Del uno al diez

He escuchado tantas veces esa pregunta que ya debería haber elegido un número, cualquiera, que permita a los médicos seguir alegremente con su cuestionario, que sólo mide el dolor en rebanadas. En vez de eso, respondo con un tímido “Depende de la hora, del día… no siempre es igual”. Como insisten en capturar lo intangible con un signo absoluto, las diferencias suelen zanjarse con un siete o un ocho. 

¿Cómo se mide el dolor? ¿Cuáles son los criterios? A veces varía en intensidad, otras veces cambia de expresión y de lugar, o se manifiesta en varios puntos del cuerpo en forma simultánea. Quien piense que es una especie de muletilla que se repite infinitamente con la misma entonación, ¡nunca ha sentido un dolor continuo y permanente. ¿Pica, quema, produce comezón?, ¿es una sensación de adormecimiento?
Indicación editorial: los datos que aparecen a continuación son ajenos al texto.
Lemma step_queue_effect (e : event) (s : service) (w : world) :
  queue_effect s (fst (step cb onSignOut e s w)).
Proof.
  destruct e as [| | |now|c|]; simpl.
  - quiet (@nil signal).
  - unfold signIn. destruct (_tokenClient s); simpl.
    + quiet [RequestAccessToken EmptyString None].
    + quiet [CallOnError "Google API is still loading — please try again in a moment."].
  - unfold silentRefresh. destruct (_tokenClient s); simpl.
    + eexists. split; [unfold arm_timer; simpl; rewrite <- app_assoc; reflexivity|].
      left. now repeat split.
    + quiet (@nil signal).
  - unfold waitForToken. destruct (has_valid_token now s w); simpl.
    + quiet (@nil signal).
    + unfold silentRefresh.
      destruct (is_silent (_pendingFlowType s)); simpl.
      * exists []. rewrite app_nil_r. split; [reflexivity|]. right; left. now repeat split.
      * destruct (_tokenClient s); simpl.
        -- eexists. split; [unfold arm_timer; simpl; rewrite <- app_assoc; reflexivity|].
           right; left. now repeat split.
        -- exists []. rewrite app_nil_r. split; [reflexivity|]. right; left.
           now repeat split.
  - destruct (clearSilentTimer_fields s) as (pre & f & Ho & Hpre & Hw & Hn & _).
    destruct c as [now r | err | t]; simpl.
    + unfold _onTokenResponse. destruct (truthy_string (response_error r)).
      * apply failed_flow_effect with (pre := pre); auto.
      * match goal with
        | |- context [settle_all ?g ?x] =>
            destruct (settle_all_fields g x) as (Ho1 & Hw1 & Hn1 & _)
        end.
        simpl in Ho1, Hw1, Hn1.
        exists (pre ++ map (fun p => Resolve p (access_token r)) (_tokenWaiters s)
                ++ [CallOnSignIn (access_token r)]).
        simpl.
        split; [rewrite Ho1, Ho, Hw, <- !app_assoc; reflexivity|].
        right; right. rewrite Hw1, Hn1, Hn.
        split; [reflexivity|]. split; [reflexivity|].
        intros p. rewrite !times_settled_app, Hpre, times_settled_map by reflexivity.
        unfold times_settled. simpl. lia.
    + unfold _onTokenError. destruct (AuthHelpers.isSilentAuthError err).
      * destruct (is_silent _); simpl.
        -- exists pre. split; [exact Ho|]. left. now repeat split.
        -- destruct (AuthHelpers.is_string _ _); simpl.
           ++ exists pre. split; [exact Ho|]. left. now repeat split.
           ++ exists (pre ++ [CallOnError
                                "Access was denied. Please grant the required permissions."]).
              split; [simpl; rewrite Ho, <- app_assoc; reflexivity|].
              left. repeat split; auto.
              intros p. rewrite times_settled_app, Hpre. reflexivity.
      * apply failed_flow_effect with (pre := pre); auto.
    + unfold timer_fires. destruct (existsb _ _); simpl; [|quiet (@nil signal)].
      destruct (is_silent _); simpl; [|quiet (@nil signal)].
      quiet [CallOnSilentFail].
  - quiet (@nil signal).
Qed.

Lemma failed_flow_timers (flowType : option flow) (m : string) (s : service) (w : world) :
  armed (fst (_handleFailedFlow cb flowType m s w)) = armed s
  /\ next_timer (fst (_handleFailedFlow cb flowType m s w)) = next_timer s.
Proof.
  unfold _handleFailedFlow.
  destruct (settle_all_fields (fun p => Reject p m) s) as (_ & _ & _ & Ha & Ht).
  now destruct (is_silent flowType); simpl; rewrite Ha, Ht.
Qed.

Lemma step_timer_effect (e : event) (s : service) (w : world) :
  timer_effect s (fst (step cb onSignOut e s w)).
Proof.
  assert (Hsame : forall s' : service,
            armed s' = armed s -> next_timer s' = next_timer s -> timer_effect s s').
  { intros s' Ha Ht. exists (fun _ => true), false.
    now rewrite filter_all, app_nil_r, Ha, Ht. }
  assert (Harm : forall s' : service,
            armed s' = armed s ++ [next_timer s] ->
            next_timer s' = S (next_timer s) -> timer_effect s s').
  { intros s' Ha Ht. exists (fun _ => true), true. now rewrite filter_all, Ha, Ht. }
  destruct e as [| | |now|c|]; simpl.
  - now apply Hsame.
  - unfold signIn. destruct (_tokenClient s); now apply Hsame.
  - unfold silentRefresh. destruct (_tokenClient s); [now apply Harm | now apply Hsame].
  - unfold waitForToken. destruct (has_valid_token now s w); simpl; [now apply Hsame|].
    unfold silentRefresh.
    destruct (is_silent (_pendingFlowType s)); simpl; [now apply Hsame|].
    destruct (_tokenClient s); simpl; [now apply Harm | now apply Hsame].
  - destruct (clearSilentTimer_fields s) as (pre & f & _ & _ & _ & _ & Ha & Ht & _).
    assert (Hclear : forall s' : service,
              armed s' = armed (_clearSilentTimer s) ->
              next_timer s' = next_timer (_clearSilentTimer s) -> timer_effect s s').
    { intros s' Ha' Ht'. exists f, false. now rewrite app_nil_r, Ha', Ht', Ha, Ht. }
    destruct c as [now r | err | t]; simpl.
    + unfold _onTokenResponse. destruct (truthy_string (response_error r)).
      * apply Hclear; now rewrite ?(proj1 (failed_flow_timers _ _ _ _)),
                            ?(proj2 (failed_flow_timers _ _ _ _)).
      * match goal with
        | |- context [settle_all ?g ?x] =>
            destruct (settle_all_fields g x) as (_ & _ & _ & Ha1 & Ht1)
        end.
        apply Hclear; simpl; [now rewrite Ha1 | now rewrite Ht1].
    + unfold _onTokenError. destruct (AuthHelpers.isSilentAuthError err).
      * destruct (is_silent _); simpl; [now apply Hclear|].
        destruct (AuthHelpers.is_string _ _); simpl; now apply Hclear.
      * apply Hclear; now rewrite ?(proj1 (failed_flow_timers _ _ _ _)),
                            ?(proj2 (failed_flow_timers _ _ _ _)).
    + unfold timer_fires. destruct (existsb _ _); simpl; [|now apply Hsame].
      destruct (is_silent _); simpl;
        exists (fun x => negb (Nat.eqb x t)), false; now rewrite app_nil_r.
  - now apply Hsame.
Qed.

Lemma in_order_step (e : event) (s : service) (w : world) :
  in_order s -> in_order (fst (step cb onSignOut e s w)).
Proof.
  intros (Hnd & Hq & Hs & Hu & Hta & Htb).
  destruct (step_queue_effect e s w) as (l & Ho & Hcase).
  destruct (step_timer_effect e s w) as (f & b & Ha & Ht).
  set (s' := fst (step cb onSignOut e s w)) in *.
  unfold in_order.
  assert (Htimers : NoDup (armed s') /\ Forall (fun t => (t < next_timer s')%nat) (armed s')).
  { rewrite Ha, Ht. split.
    - apply NoDup_app.
      split; [now apply NoDup_ListNoDup, List.NoDup_filter, NoDup_ListNoDup|]. split.
      + intros t Hin Hin'. destruct b; [|now apply not_elem_of_nil in Hin'].
        apply list_elem_of_In in Hin. apply filter_In in Hin as [Hin _].
        apply list_elem_of_singleton in Hin'. subst t.
        rewrite Forall_forall in Htb. apply list_elem_of_In in Hin.
        specialize (Htb _ Hin). simpl in Htb. lia.
      + destruct b; [apply NoDup_singleton | apply NoDup_nil_2].
    - apply Forall_app. split.
      + apply Forall_forall. intros t Hin. apply list_elem_of_In in Hin.
        apply filter_In in Hin as [Hin _].
        rewrite Forall_forall in Htb. apply list_elem_of_In in Hin.
        specialize (Htb _ Hin). simpl in Htb. destruct b; lia.
      + destruct b; [|constructor]. constructor; [lia | constructor]. }
  destruct Htimers as (Ht1 & Ht2).
  destruct Hcase as [(Hn & Hw & Hl) | [(Hn & Hw & Hl) | (Hn & Hw & Hl)]];
    rewrite Hn, Hw, Ho.
  - repeat split; auto.
    + now apply Hq.
    + rewrite times_settled_app, Hl. destruct (Hq p H0) as (_ & ->). reflexivity.
    + intros p Hp Hnin. rewrite times_settled_app, Hl, (Hs p Hp Hnin). reflexivity.
    + intros p Hp. rewrite times_settled_app, Hl, (Hu p Hp). reflexivity.
  - repeat split; auto.
    + apply NoDup_app. split; [exact Hnd|]. split; [|apply NoDup_singleton].
      intros p Hin Hin'. apply list_elem_of_singleton in Hin'. subst p.
      apply list_elem_of_In in Hin. destruct (Hq _ Hin) as (Hlt & _). lia.
    + apply in_app_or in H0 as [Hin | [<- | []]]; [|lia].
      destruct (Hq _ Hin) as (Hlt & _). lia.
    + rewrite times_settled_app, Hl.
      apply in_app_or in H0 as [Hin | [<- | []]].
      * destruct (Hq _ Hin) as (_ & ->). reflexivity.
      * rewrite (Hu (next_promise s)) by lia. reflexivity.
    + intros p Hp Hnin. rewrite times_settled_app, Hl.
      assert (Hp' : (p < next_promise s)%nat).
      { destruct (Nat.eq_dec p (next_promise s)) as [->|Hne]; [|lia].
        destruct Hnin. apply in_or_app. right. now left. }
      rewrite (Hs p Hp'); [reflexivity|].
      intros Hin. apply Hnin, in_or_app. now left.
    + intros p Hp. rewrite times_settled_app, Hl, (Hu p) by lia. reflexivity.
  - repeat split; auto.
    + apply NoDup_nil_2.
    + destruct H0.
    + destruct H0.
    + intros p Hp _. rewrite times_settled_app, Hl.
      destruct (in_dec Nat.eq_dec p (_tokenWaiters s)) as [Hin|Hnin].
      * destruct (Hq _ Hin) as (_ & ->). now rewrite occurrences_NoDup.
      * rewrite (Hs p Hp Hnin), occurrences_absent by exact Hnin. reflexivity.
    + intros p Hp. rewrite times_settled_app, Hl, (Hu p Hp).
      rewrite occurrences_absent; [reflexivity|].
      intros Hin. destruct (Hq _ Hin) as (Hlt & _). lia.
Qed.

Lemma in_order_initial : in_order initial.
Proof.
  unfold in_order, initial; simpl.
  split; [apply NoDup_nil_2|]. split; [intros p []|].
  split; [intros p Hp; lia|]. split; [reflexivity|].
  split; [apply NoDup_nil_2 | constructor].
Qed.

Lemma in_order_steps (es : list event) :
  forall (s : service) (w : world),
    in_order s -> in_order (fst (steps cb onSignOut es s w)).
Proof.
  induction es as [|e es IH]; intros s w Hs; [exact Hs|].
  simpl. pose proof (in_order_step e s w Hs) as H1.
  destruct (step cb onSignOut e s w) as [s1 w1]. now apply IH.
Qed.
Lo único que puedo responder es “todo”: hay mañanas soleadas en las que el dolor es una marca de agua y tardes en las que parece una tormenta eléctrica. Tan efímero como un piquete de abeja y tan permanente como una cicatriz. Y sin embargo, los médicos no escuchan nuestros temores, asociaciones, deseos o expectativas: quieren asir una experiencia subjetiva y petrificarla en un valor que les ayude a elaborar un diagnóstico y definir el tratamiento. Suena lógico, pero el abismo entre el que siente y el que receta es inmenso.
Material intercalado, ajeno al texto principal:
(** * Cost reporting in cedar: a shallow embedding and its verification

    The development follows the layout of the Go packages it embeds:

    - [Errors]     the error values of [github.com/pkg/errors] and grip's catcher;
    - [GoTime]     the parts of Go's [time] package the code calls;
    - [Evergreen]  [evergreen/distros.go]: the distro registry client and the
                   bounded-concurrency cost fetcher;
    - [Model]      [model/cost_report.go] and [model/config.go]: the report
                   document, its persistence and the application configuration;
    - [Operations] [operations/cost.go]: the scheduler's job identity, the
                   on-demand export and the commands that load and dump the
                   application configuration.

    Definitions come first; the statements about them follow. *)

From Stdlib Require Import ZArith String Ascii List Lia Permutation PrimFloat.
From stdpp Require Import gmap strings list.

(* ===================================================================== *)
(** ** Errors *)
(* ===================================================================== *)

Module Errors.

(** Go's [error] values as the code builds them.  [Wrapped] is what
    [errors.Wrap]/[errors.Wrapf] return, [Stacked] what [errors.WithStack]
    returns, [ErrNotFound] the store's sentinel that [db.ResultsNotFound]
    recognises.  A Go [error] that may be [nil] is an [option error]. *)
Inductive error : Type :=
| ErrNotFound
| New (msg : string)
| Wrapped (cause : error) (msg : string)
| Stacked (cause : error).

(** [errors.Wrap]: nil stays nil. *)
Definition Wrap (err : option error) (msg : string) : option error :=
  match err with
  | None => None
  | Some e => Some (Wrapped e msg)
  end.

(** [errors.WithStack]: nil stays nil. *)
Definition WithStack (err : option error) : option error :=
  match err with
  | None => None
  | Some e => Some (Stacked e)
  end.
“¿El dolor le impide hacer su vida diaria?”. Otra pregunta de rutina que muestra lo ajenos que son los médicos a las experiencias de sus pacientes: el dolor coloniza en su totalidad mi territorio mental y tengo que tomar decisiones con las sobras. Nunca está en la cabeza ni en el estómago: es un filtro que deforma percepciones, ideas, deseos y planes. Pregúntenle a un hombre con dolor de muelas qué es lo que más desea en la vida: ¿Éxito, fama, dinero? No: desaparecer esa maldita punzada que monopoliza su atención. Si un dolor de muelas no impidiera funcionar como de costumbre, ninguna persona sensata se sentaría voluntariamente en la silla eléctrica para someterse a las torturas del dentista.

Durante la noche, recorro todos los números y todos los verbos; si yo misma no puedo aprehender mis sensaciones, ¿cómo podría comunicarlas? ¿Cómo explicar que un dolor de cabeza me vuelve servil, odiosa o inútil y cancela mis (pocas) cualidades? Algún día los científicos descubrirán que el dolor flota en el torrente sanguíneo o entra con el aire en el aparato respiratorio, así que da igual si uno lo siente en el dedo del pie o en el pulmón: ahí está, lanzando piedras con su resortera. No sabemos con qué fuerza viene la siguiente pedrada, ni nos acordamos del impacto de la última. Y el médico vuelve a preguntar: ¿Del uno al 10…?

Pensándolo bien –y con ganas de echar pleito–, ¿por qué esos genios de la Real Academia de la Lengua no demuelen los límites del lenguaje para describir el dolor? ¿A ellos también les piden los médicos que lo describan del uno al 10? Es el momento de diseñar matices e inventar neologismos, quizás alguna metáfora que transparente la diferencia entre el dolor que empapa sin dejar una guía de manejo, el dolor repentino de reacción inmediata, el dolor triste que se compadece a sí mismo y el dolor como venganza por ignorar las demandas del cuerpo. Los médicos preguntarían entonces: ¿le duele como un atardecer nublado o como una cruda después de una borrachera? ¿Lo vive como un enfrenón o como un terremoto en un noveno piso? ¿Como la noche anterior a la entrega de un proyecto o como encontrar al amigo al que traicionamos? ¿El fuego de una velita de cumpleaños o de un incendio en la ciudad? ¿Desenredarse el cabello o unos zapatos apretados?

Propongo a todos los dolientes, adoloridos y enfermos una guerra a la simplificación: que no nos midan con números, sino con figuras literarias: que algún escritor de buen corazón fabrique bellas alegorías, hipérboles creativas y expresiones irónicas para poner en palabras lo indescriptible.